• **Work request**:
Report how many lines of the listing below include the word "float". Give nothing but the number.

Supplied entries Block Start

(* ===== verification/WorkerPersistence.v ===== *)
(** Bounded retries of worker persistence: lines 17 to 344 of
    src/services/autonomousWorkerStateService.ts.

    [runAutonomousWorkerPersistence] calls an operation until it succeeds, fails
    for good or has used its attempts, and reports evidence of the outcome.  The
    operation, the clock and the random source are arguments: the outcome of the
    n-th call, the n-th timestamp and the n-th random number.  Errors are
    objects of a heap, because causes can be shared and cyclic. *)

From S2P Require Import Prelude.
From S2P Require Import JsString.
From S2P Require Import JsNumber.
Open Scope Z_scope.

(** ** Constants and data *)

Definition DEFAULT_MAXIMUM_PERSISTENCE_ATTEMPTS : number := 3%float.
Definition DEFAULT_PERSISTENCE_RETRY_BASE_DELAY_MS : number := 100%float.
Definition DEFAULT_PERSISTENCE_RETRY_MAXIMUM_DELAY_MS : number := 1000%float.
Definition RETRYABLE_POSTGRES_CODES : list string :=
  ["40001"; "40P01"; "53300"; "55P03"; "57P01"; "57P02"; "57P03"]%string.
Definition RETRYABLE_SYSTEM_CODES : list string :=
  ["ECONNREFUSED"; "ECONNRESET"; "EHOSTUNREACH"; "ENETDOWN"; "ENETUNREACH"; "EPIPE"; "ETIMEDOUT"]%string.

Definition is_digit_or_upper (c : ascii) : bool := is_digit c || is_upper c.

(** [/^(?:(?:[0-9]{2}|[0-9][A-Z])|P0|XX)[0-9A-Z]{3}$/]. *)
Definition SQLSTATE_PATTERN (s : string) : bool :=
  match s with
  | String a (String b (String c (String d (String e EmptyString)))) =>
      (is_digit a && is_digit_or_upper b || (a =? "P")%char && (b =? "0")%char
       || (a =? "X")%char && (b =? "X")%char)
      && is_digit_or_upper c && is_digit_or_upper d && is_digit_or_upper e
  | _ => false
  end.

(** [/^[A-Z][A-Z0-9_]{0,159}$/]. *)
Definition APPLICATION_ERROR_CODE_PATTERN (s : string) : bool :=
  match s with
  | String a r => is_upper a && string_forall (λ c, is_digit_or_upper c || (c =? "_")%char) r
                  && (String.length r <=? 159)%nat
  | EmptyString => false
  end.

(** [code.startsWith("08")]. *)
Definition startsWith (p s : string) : bool := String.prefix p s.

Inductive AutonomousWorkerPersistenceClassification : Set :=
| AUTHORITATIVE_REQUIRED | AUTHORITATIVE_RECOVERABLE | OBSERVABILITY_SUPPLEMENTAL.
#[export] Instance AutonomousWorkerPersistenceClassification_eq_dec :
  EqDecision AutonomousWorkerPersistenceClassification.
Proof. solve_decision. Defined.

Inductive AutonomousWorkerPersistenceDisposition : Set :=
| PERSISTED | PERSISTED_AFTER_RETRY | CYCLE_FAILED_WORKER_CONTINUED | SUPPLEMENTAL_WRITE_SKIPPED
| NONRETRYABLE_PERSISTENCE_FAILURE | FENCE_LOST_DISPOSITION.
#[export] Instance AutonomousWorkerPersistenceDisposition_eq_dec :
  EqDecision AutonomousWorkerPersistenceDisposition.
Proof. solve_decision. Defined.

Inductive SchedulerFenceStatus : Set := fence_held | fence_lost | fence_not_applicable.
Inductive TransactionStatus : Set := tx_committed | tx_rolled_back_or_not_started.

(** The identity fields that every piece of evidence copies from the input. *)
Record OperationIdentity := {
  op_operationName : string;
  op_persistenceClassification : AutonomousWorkerPersistenceClassification;
  op_cycleId : string;
  op_workstreamName : string;
  op_lifecycleState : string;
  op_schedulerFenceStatus : SchedulerFenceStatus
}.

Record AutonomousWorkerPersistenceEvidence := {
  pe_operation : OperationIdentity;
  pe_retryAttempt : nat;
  pe_maximumAttempts : number;
  pe_errorCode : option string;
  pe_postgresErrorCode : option string;
  pe_retryable : bool;
  pe_schedulerFenceStatus : SchedulerFenceStatus;
  pe_transactionStatus : TransactionStatus;
  (** The final disposition, or the delay of a retry that follows. *)
  pe_final : AutonomousWorkerPersistenceDisposition + number;
  pe_timestamp : Z
}.

(** ** Error identity *)

(** What a thrown value or a cause can be: an object of the heap or not. *)
Inductive ErrorValue : Set := ErrorObject (id : nat) | OtherValue.

Record ErrorRecord := {
  err_code : option string;
  err_message : option string;
  err_cause : option ErrorValue;
  err_errors : list ErrorValue
}.

Section identity.
Context (heap : nat → ErrorRecord).

Record ErrorIdentity := {
  errorCode : option string;
  postgresErrorCode : option string
}.

Definition code_identity (code : string) : ErrorIdentity :=
  {| errorCode := Some code;
     postgresErrorCode := if SQLSTATE_PATTERN code then Some code else None |}.

Definition final_identity (fallback : option string) : ErrorIdentity :=
  {| errorCode := fallback;
     postgresErrorCode :=
       match fallback with Some c => if SQLSTATE_PATTERN c then Some c else None | None => None end |}.

(** A code that ends the search. *)
Definition decisive_code (code : string) : bool :=
  (code =? "SCHEDULER_FENCE_LOST")%string
  || (SQLSTATE_PATTERN code && startsWith "08" code)
  || str_mem code RETRYABLE_POSTGRES_CODES || str_mem code RETRYABLE_SYSTEM_CODES
  || SQLSTATE_PATTERN code.

(** [record.code.trim().toUpperCase()], when it is a nonblank string. *)
Definition trimmed_code (r : ErrorRecord) : option string :=
  match err_code r with
  | Some c => if str_truthy (trim c) then Some (to_upper (trim c)) else None
  | None => None
  end.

Supplied entries Block End

• **Output**:
3